• Datation du document présenté: Vers 1459
  • Tradition: France - bibliothèque municipale de Besançon
    Copie en français
    Manuscrit 1371
    Vélin.- Reliure en carton (13 cahiers de 8 feuilles reliés par 6 cordelettes tressées).- 275 mm x 210 mm.- 101 feuillets.- Vers 1459
  • Abstract: Troisième Traité - "De la char des bestes a quatre pies"
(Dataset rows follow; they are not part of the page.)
(* ===== verification/LlmUtil.v ===== *)
(** Utilities the clients of pkg/llm share: the bounded line buffer (stderr.go,
    linebuffer.go) and the retry loop (retry.go). *)
From Stdlib Require Import QArith.
From S2P Require Import Prelude.

Module LlmUtil.
Local Open Scope nat_scope.

(** ** stderr.go and linebuffer.go *)

(** [copy(lines, lines[1:])] moves every line one place to the front and leaves the
    last one; [lines[maxLines-1] = line] overwrites that place. *)
Definition AppendBoundedLine (lines : list bytes) (line : bytes) (maxLines : Z) : list bytes :=
  if (maxLines ≤b 0) then take 0 lines
  else if (Z.of_nat (length lines) <b maxLines) then lines ++ [line]
  else <[Z.to_nat (maxLines - 1) := line]> (drop 1 lines ++ drop (length lines - 1) lines).

Definition Tail (lines : list bytes) (limit : Z) : bytes :=
  let limit := Z.min (Z.max limit 0) (Z.of_nat (length lines)) in
  join [LF] (drop (length lines - Z.to_nat limit) lines).

Record LineBuffer := MkLineBuffer { blines : list bytes; bmax : Z }.

Definition NewLineBuffer (maxLines : Z) : LineBuffer := MkLineBuffer [] maxLines.

Definition Append (b : LineBuffer) (line : bytes) : LineBuffer :=
  MkLineBuffer (AppendBoundedLine (blines b) line (bmax b)) (bmax b).

Definition LineBuffer_Tail (b : LineBuffer) (n : Z) : bytes := Tail (blines b) n.

Definition Lines (b : LineBuffer) : list bytes := blines b.

(** The last [n] elements. *)
Definition lastn {A} (n : nat) (l : list A) : list A := drop (length l - n) l.

Lemma AppendBoundedLine_lastn n lines line :
  AppendBoundedLine (lastn n lines) line (Z.of_nat n) = lastn n (lines ++ [line]).
Proof.
  unfold AppendBoundedLine, lastn. rewrite length_drop, length_app. cbn [length].
  destruct (Z.leb_spec (Z.of_nat n) 0).
  { rewrite !drop_ge by (rewrite ?length_app; simpl; lia). by rewrite take_0. }
  destruct (Z.ltb_spec (Z.of_nat (length lines - (length lines - n))) (Z.of_nat n)) as [Hlt|Hge].
  - replace (length lines - n) with 0 by lia. replace (length lines + 1 - n) with 0 by lia. done.
  - replace (Z.to_nat (Z.of_nat n - 1)) with (length (drop 1 (drop (length lines - n) lines)) + 0)
      by (rewrite !length_drop; lia).
    rewrite insert_app_r, drop_app_le by lia. rewrite !drop_drop. f_equal.
    + f_equal. lia.
    + destruct (drop (length lines - n + (length lines - (length lines - n) - 1)) lines) as [|x l] eqn:E.
      { apply (f_equal length) in E. rewrite length_drop in E. simpl in E. lia. }
      apply (f_equal length) in E. rewrite length_drop in E. simpl in E. destruct l; [done|simpl in E; lia].
Qed.

(** A line buffer keeps exactly the last lines: after any appends it holds the
    last [maxLines] of them in order (none when the bound is not positive), and its
    tail joins the last of those. *)
Theorem lineBuffer_last (maxLines limit : Z) ls :
  let b := foldl Append (NewLineBuffer maxLines) ls in
  Lines b = lastn (Z.to_nat maxLines) ls ∧
  LineBuffer_Tail b limit = join [LF] (lastn (Z.to_nat limit) (lastn (Z.to_nat maxLines) ls)).
Proof.
  intros b. assert (Lines b = lastn (Z.to_nat maxLines) ls ∧ bmax b = maxLines) as [Hl Hm].
  { subst b. induction ls as [|l ls [IH Hm]] using rev_ind; [done|]. rewrite foldl_app. cbn [foldl].
    set (b := foldl Append (NewLineBuffer maxLines) ls) in *. unfold Append, Lines in *. cbn [blines bmax].
    rewrite Hm, IH. split; [|done]. rewrite <-AppendBoundedLine_lastn.
    destruct (Z.le_gt_cases maxLines 0); [|by rewrite Z2Nat.id by lia].
    unfold AppendBoundedLine.
    by destruct (Z.leb_spec maxLines 0), (Z.leb_spec (Z.of_nat (Z.to_nat maxLines)) 0); try lia. }
  split; [done|]. unfold LineBuffer_Tail. fold (Lines b). rewrite Hl.
  generalize (lastn (Z.to_nat maxLines) ls). intros L. unfold Tail, lastn. do 2 f_equal. lia.
Qed.

(** ** retry.go *)

(** The jitter ratio is a rational: it is only compared. *)
(** A [float64]: a number, an infinity or NaN, which compares false with everything. *)
Inductive ratio := Finite (q : Q) | Infinite (negative : bool) | NaN.

Definition ratio_gt (x : ratio) (q : Q) : bool :=
  match x with Finite p => negb (Qle_bool p q) | Infinite negative => negb negative | NaN => false end.
Definition ratio_lt (x : ratio) (q : Q) : bool :=
  match x with Finite p => negb (Qle_bool q p) | Infinite negative => negative | NaN => false end.
Definition ratio_eq (x : ratio) (q : Q) : bool := match x with Finite p => Qeq_bool p q | _ => false end.

Record RetryConfig := MkRetryConfig { MaxAttempts : Z; InitialDelay : Z; MaxDelay : Z; JitterRatio : ratio }.

Definition WithDefaults (cfg : RetryConfig) : RetryConfig :=
  MkRetryConfig
    (if MaxAttempts cfg =b 0 then 3 else MaxAttempts cfg)%Z
    (if InitialDelay cfg =b 0 then 250 * 1000000 else InitialDelay cfg)%Z
    (if MaxDelay cfg =b 0 then 2 * 1000000000 else MaxDelay cfg)%Z
    (if ratio_eq (JitterRatio cfg) 0 then Finite (1 # 5) else if ratio_lt (JitterRatio cfg) 0 then Finite 0 else JitterRatio cfg).

Inductive retryError {E : Type} := JitterOutOfRange (r : ratio) | TooFewAttempts | OpError (e : E) | ContextError.
Arguments retryError : clear implicits.

Definition Validate {E} (cfg : RetryConfig) : result (retryError E) unit :=
  if ratio_gt (JitterRatio cfg) 1 then Err (JitterOutOfRange (JitterRatio cfg))
  else if (MaxAttempts cfg <b 1) then Err TooFewAttempts
  else Ok tt.

Definition int64 (n : Z) : Z := ((n + 2 ^ 63) mod 2 ^ 64 - 2 ^ 63)%Z.

Section retry.
Context {E T : Type} (cfg : RetryConfig).
(** The [n]-th call of the operation, which errors are worth a retry, whether the
    context is done during the [n]-th sleep, and the jittered duration of the [n]-th
    sleep: float arithmetic on a random number. *)
Context (op : nat → result E T) (retryable : E → bool) (cancelled : nat → bool) (jittered : nat → Z → Z).

(** The sleep before retry [n] and the next delay. *)
Definition SleepDelay (n : nat) (delay : Z) : Z * result (retryError E) Z :=
  let delay := if (MaxDelay cfg <b delay) then MaxDelay cfg else delay in
  let sleepFor := if ratio_gt (JitterRatio cfg) 0 then jittered n delay else delay in
  let sleepFor := Z.min (Z.max 0 sleepFor) (MaxDelay cfg) in
  if (0 <b sleepFor) && cancelled n then (sleepFor, Err ContextError)
  else
    let delay := int64 (delay * 2) in
    (sleepFor, Ok (if (MaxDelay cfg <b delay) then MaxDelay cfg else delay)).

(** The loop from call [attempt], [remaining] calls being allowed after it: the sleeps
    and the result. *)
Fixpoint retryLoop (remaining attempt : nat) (delay : Z) : list Z * result (retryError E) T :=
  match op attempt with
  | Ok result => ([], Ok result)
  | Err e =>
      match remaining with
      | O => ([], Err (OpError e))
      | S remaining =>
          if negb (retryable e) then ([], Err (OpError e))
          else
            let '(slept, r) := SleepDelay attempt delay in
            match r with
            | Err e => ([slept], Err e)
            | Ok delay => let '(ss, r) := retryLoop remaining (S attempt) delay in (slept :: ss, r)
            end
      end
  end.
End retry.

Definition RetryOn {E T} (cfg : RetryConfig) (op : nat → result E T) (retryable : E → bool) (cancelled : nat → bool)
    (jittered : nat → Z → Z) : list Z * result (retryError E) T :=
  let cfg := WithDefaults cfg in
  match Validate cfg with
  | Err e => ([], Err e)
  | Ok _ => retryLoop cfg op retryable cancelled jittered (Z.to_nat (MaxAttempts cfg - 1)) 1 (InitialDelay cfg)
  end.

Lemma int64_id n : (- 2 ^ 63 ≤ n < 2 ^ 63)%Z → int64 n = n.
Proof. intros. unfold int64. rewrite Z.mod_small by lia. lia. Qed.

(** The delay before the jitter, [n] retries after one of [d]. *)
Definition backoff (cfg : RetryConfig) (d : Z) (n : nat) : Z := Z.min (MaxDelay cfg) (d * 2 ^ Z.of_nat n).

Lemma backoff_step cfg d n :
  (0 < MaxDelay cfg)%Z → (0 ≤ d)%Z → backoff cfg (backoff cfg d 1) n = backoff cfg d (S n).
Proof.
  intros Hm Hd. unfold backoff. change (2 ^ Z.of_nat 1)%Z with 2%Z. rewrite Nat2Z.inj_succ, Z.pow_succ_r by lia.
  assert (1 ≤ 2 ^ Z.of_nat n)%Z as Hp by (pose proof (Z.pow_pos_nonneg 2 (Z.of_nat n)); lia).
  destruct (Z.le_gt_cases (MaxDelay cfg) (d * 2)).
  - rewrite (Z.min_l (MaxDelay cfg) (d * 2)) by lia. nia.
  - rewrite (Z.min_r (MaxDelay cfg) (d * 2)) by lia. f_equal. lia.
Qed.

Section retry_spec.
Context {E T : Type} (cfg : RetryConfig) (op : nat → result E T) (retryable : E → bool).
Context (cancelled : nat → bool) (jittered : nat → Z → Z).
Context (Hmax : (0 < MaxDelay cfg < 2 ^ 62)%Z).

Lemma SleepDelay_backoff n d :
  (0 ≤ d)%Z →
  ∃ slept r, SleepDelay (E := E) cfg cancelled jittered n d = (slept, r) ∧ (0 ≤ slept ≤ MaxDelay cfg)%Z ∧
    (ratio_gt (JitterRatio cfg) 0 = false → slept = backoff cfg d 0) ∧
    (r = Ok (backoff cfg d 1) ∨ (r = Err ContextError ∧ cancelled n = true)).
Proof.
  intros Hd. unfold SleepDelay, backoff. set (d1 := if (MaxDelay cfg <b d) then MaxDelay cfg else d).
  assert (d1 = Z.min (MaxDelay cfg) d) as Hd1 by (subst d1; destruct (Z.ltb_spec (MaxDelay cfg) d); lia).
  assert (∀ x, 0 ≤ Z.min (Z.max 0 x) (MaxDelay cfg) ≤ MaxDelay cfg)%Z as Hclamp by lia.
  set (sl := Z.min (Z.max 0 _) (MaxDelay cfg)). assert (0 ≤ sl ≤ MaxDelay cfg)%Z as Hsl by apply Hclamp.
  assert (ratio_gt (JitterRatio cfg) 0 = false → sl = Z.min (MaxDelay cfg) (d * 2 ^ Z.of_nat 0)) as Hb.
  { intros Hj. subst sl. rewrite Hj. lia. }
  clearbody sl d1. destruct ((0 <b sl) && cancelled n) eqn:Ec.
  - eexists _, _. split_and!; [done|lia|lia|done|]. right. split; [done|]. by apply andb_prop in Ec as [_ ?].
  - eexists _, _. split_and!; [done|lia|lia|done|]. left. f_equal. rewrite int64_id by lia.
    change (2 ^ Z.of_nat 1)%Z with 2%Z.
    destruct (Z.ltb_spec (MaxDelay cfg) (d1 * 2)); lia.
Qed.

(** The outcome of a loop whose last call was the one at [n]. *)
Definition outcome (last : bool) (n : nat) (r : result (retryError E) T) : Prop :=
  match op n with
  | Ok x => r = Ok x
  | Err e => r = Err (OpError e) ∧ (last = true ∨ retryable e = false) ∨
             r = Err ContextError ∧ cancelled n = true ∧ retryable e = true
  end.

Lemma retryLoop_spec remaining attempt d :
  (0 ≤ d)%Z →
  let '(sleeps, r) := retryLoop cfg op retryable cancelled jittered remaining attempt d in
  Forall (λ s, (0 ≤ s ≤ MaxDelay cfg)%Z) sleeps ∧
  (ratio_gt (JitterRatio cfg) 0 = false → ∀ n s, sleeps !! n = Some s → s = backoff cfg d n) ∧
  ∃ k, k ≤ remaining ∧ (∀ n, n < k → ∃ e, op (attempt + n) = Err e ∧ retryable e = true) ∧
    outcome (k =? remaining) (attempt + k) r.
Proof.
  revert attempt d. induction remaining as [|remaining IH]; intros attempt d Hd; cbn [retryLoop].
  { destruct (op attempt) eqn:Ho; (split_and!; [done|done|]); exists 0; rewrite Nat.add_0_r; unfold outcome; rewrite Ho;
      (split_and!; [lia|lia|auto]). }
  destruct (op attempt) as [x|e] eqn:Ho.
  { split_and!; [done|done|]. exists 0. rewrite Nat.add_0_r. unfold outcome. rewrite Ho. split_and!; [lia|lia|done]. }
  destruct (retryable e) eqn:Hr; cbn [negb].
  2:{ split_and!; [done|done|]. exists 0. rewrite Nat.add_0_r. unfold outcome. rewrite Ho. split_and!; [lia|lia|auto]. }
  destruct (SleepDelay_backoff attempt d Hd) as (slept & r & -> & Hs & Hj & [-> | [-> Hc]]).
  - assert (0 ≤ backoff cfg d 1)%Z as Hb by (unfold backoff; lia). specialize (IH (S attempt) (backoff cfg d 1) Hb).
    destruct (retryLoop cfg op retryable cancelled jittered remaining (S attempt) (backoff cfg d 1)) as [ss r].
    destruct IH as (Hss & Hsj & k & Hk & Hg & Hout). split_and!.
    + by constructor.
    + intros Hq [|n] s; [intros [= <-]; auto|]. intros H. rewrite <-backoff_step by (done || lia). by apply Hsj.
    + exists (S k). rewrite Nat.add_succ_r. split_and!; [lia| |exact Hout].
      intros [|n] Hn; [rewrite Nat.add_0_r; by exists e|]. rewrite Nat.add_succ_r. apply (Hg n). lia.
  - split_and!; [by apply Forall_singleton|intros Hq [|n] s; [intros [= <-]; auto|done]|].
    exists 0. rewrite Nat.add_0_r. unfold outcome. rewrite Ho. split_and!; [lia|lia|auto].
Qed.
End retry_spec.

(** C37: for a configuration that passes [Validate], with an initial delay that is
    not negative and a [MaxDelay] above 0 and below 2^62 nanoseconds, the retry loop calls
    the operation until it succeeds, fails for good, is cancelled or has been called
    [MaxAttempts] times, and returns what the last call gave; every sleep is within
    [MaxDelay], and without jitter (a ratio that is not above 0, NaN included) the sleeps
    double from the initial delay up to it, without overflow. *)
Theorem retryOn_backoff {E T} (cfg : RetryConfig) (op : nat → result E T) retryable cancelled jittered sleeps r :
  (0 < MaxDelay (WithDefaults cfg) < 2 ^ 62)%Z → (0 ≤ InitialDelay (WithDefaults cfg))%Z →
  Validate (E := E) (WithDefaults cfg) = Ok tt →
  RetryOn cfg op retryable cancelled jittered = (sleeps, r) →
  Forall (λ s, (0 ≤ s ≤ MaxDelay (WithDefaults cfg))%Z) sleeps ∧
  (ratio_gt (JitterRatio (WithDefaults cfg)) 0 = false →
     ∀ n s, sleeps !! n = Some s → s = backoff (WithDefaults cfg) (InitialDelay (WithDefaults cfg)) n) ∧
  ∃ k, (Z.of_nat k ≤ MaxAttempts (WithDefaults cfg))%Z ∧ 0 < k ∧
    (∀ n, 0 < n < k → ∃ e, op n = Err e ∧ retryable e = true) ∧
    outcome op retryable cancelled (Z.of_nat k =b MaxAttempts (WithDefaults cfg)) k r.
Proof.
  intros Hmax Hd Hv. unfold RetryOn. rewrite Hv. intros H.
  assert (1 ≤ MaxAttempts (WithDefaults cfg))%Z as Ha.
  { unfold Validate in Hv. destruct (ratio_gt _ _); [done|]. destruct (Z.ltb_spec (MaxAttempts (WithDefaults cfg)) 1); [done|lia]. }
  pose proof (retryLoop_spec (WithDefaults cfg) op retryable cancelled jittered Hmax
    (Z.to_nat (MaxAttempts (WithDefaults cfg) - 1)) 1 (InitialDelay (WithDefaults cfg)) Hd) as Hs.
  rewrite H in Hs. destruct Hs as (Hs & Hj & k & Hk & Hg & Ho). split_and!; [done|done|].
  exists (S k). split_and!; [lia|lia| |].
  - intros n Hn. destruct n as [|n]; [lia|]. apply (Hg n). lia.
  - replace (Z.of_nat (S k) =b MaxAttempts (WithDefaults cfg)) with (k =? Z.to_nat (MaxAttempts (WithDefaults cfg) - 1))
      by (destruct (Nat.eqb_spec k (Z.to_nat (MaxAttempts (WithDefaults cfg) - 1))); lia).
    exact Ho.
Qed.

Lemma retryOn_backoff_witness :
  ∃ sleeps r, RetryOn (MkRetryConfig 4 3 10 (Finite (-1 # 1))) (λ n, if n =? 4 then Ok n else Err n) (λ _, true) (λ _, false) (λ _ d, d) = (sleeps, r) ∧
    sleeps = [3; 6; 10]%Z ∧ r = Ok 4 ∧ Forall (λ s, (0 ≤ s ≤ 10)%Z) sleeps.
Proof.
  eexists _, _. split_and!; [vm_compute; reflexivity|reflexivity|reflexivity|].
  apply (retryOn_backoff (MkRetryConfig 4 3 10 (Finite (-1 # 1))) (λ n, if n =? 4 then Ok n else Err n) (λ _, true) (λ _, false) (λ _ d, d) _ (Ok 4));
    [vm_compute; split; reflexivity|vm_compute; discriminate|reflexivity|vm_compute; reflexivity].
Defined.

(** With a larger bound the doubling wraps around and the back-off is lost: after a
    delay of 2^62 nanoseconds the next one is negative. *)
Theorem doubling_overflows :
  SleepDelay (E := unit) (MkRetryConfig 3 1 (2 ^ 63 - 1) (Finite 0)) (λ _, false) (λ _ d, d) 1 (2 ^ 62) = ((2 ^ 62)%Z, Ok (- 2 ^ 63)%Z).
Proof. vm_compute. reflexivity. Qed.
End LlmUtil.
📜 Le Régime de Santé par Guy Parat (vers 1459)

 

De la char des bestes a quatre pies.

 

Pour ce que char bonne et louable entre toutes autres viandes, engendre bon sang quant elle est bien et deuement digeree, nous en traitterons a present. Et parlerons premierement de la char des bestes, tant sauvaiges comme domestiques et de leurs parties et membres. Et en apres, dirons des oyseaulx. Nous devons savoir donques que, entre les bestes, aucunes baillent bon et louable nourrissement et aultres le donnent mauvais. Item aucuns sont de legiere et aisee digestion et [d’autres] sont tres dures et difficilles a digerer. Item aucunes engendrent humeurs grosses et visqueuses et les autres engendrent subtilles. Item aucunes chars nourrissent bien fort et autres bien petit. Et, entre les bestes baillans nourrissement, les chevreulx jeunes et les cabris sont de tres singuliere recommendation; et les chabris, qui sont bestes domestiques, vallent mieulx a mangier que les chevreulx qui sont sauvaiges. Et generalement devons savoir que les bestes domestiques ne sont pas si seches que les sauvaiges.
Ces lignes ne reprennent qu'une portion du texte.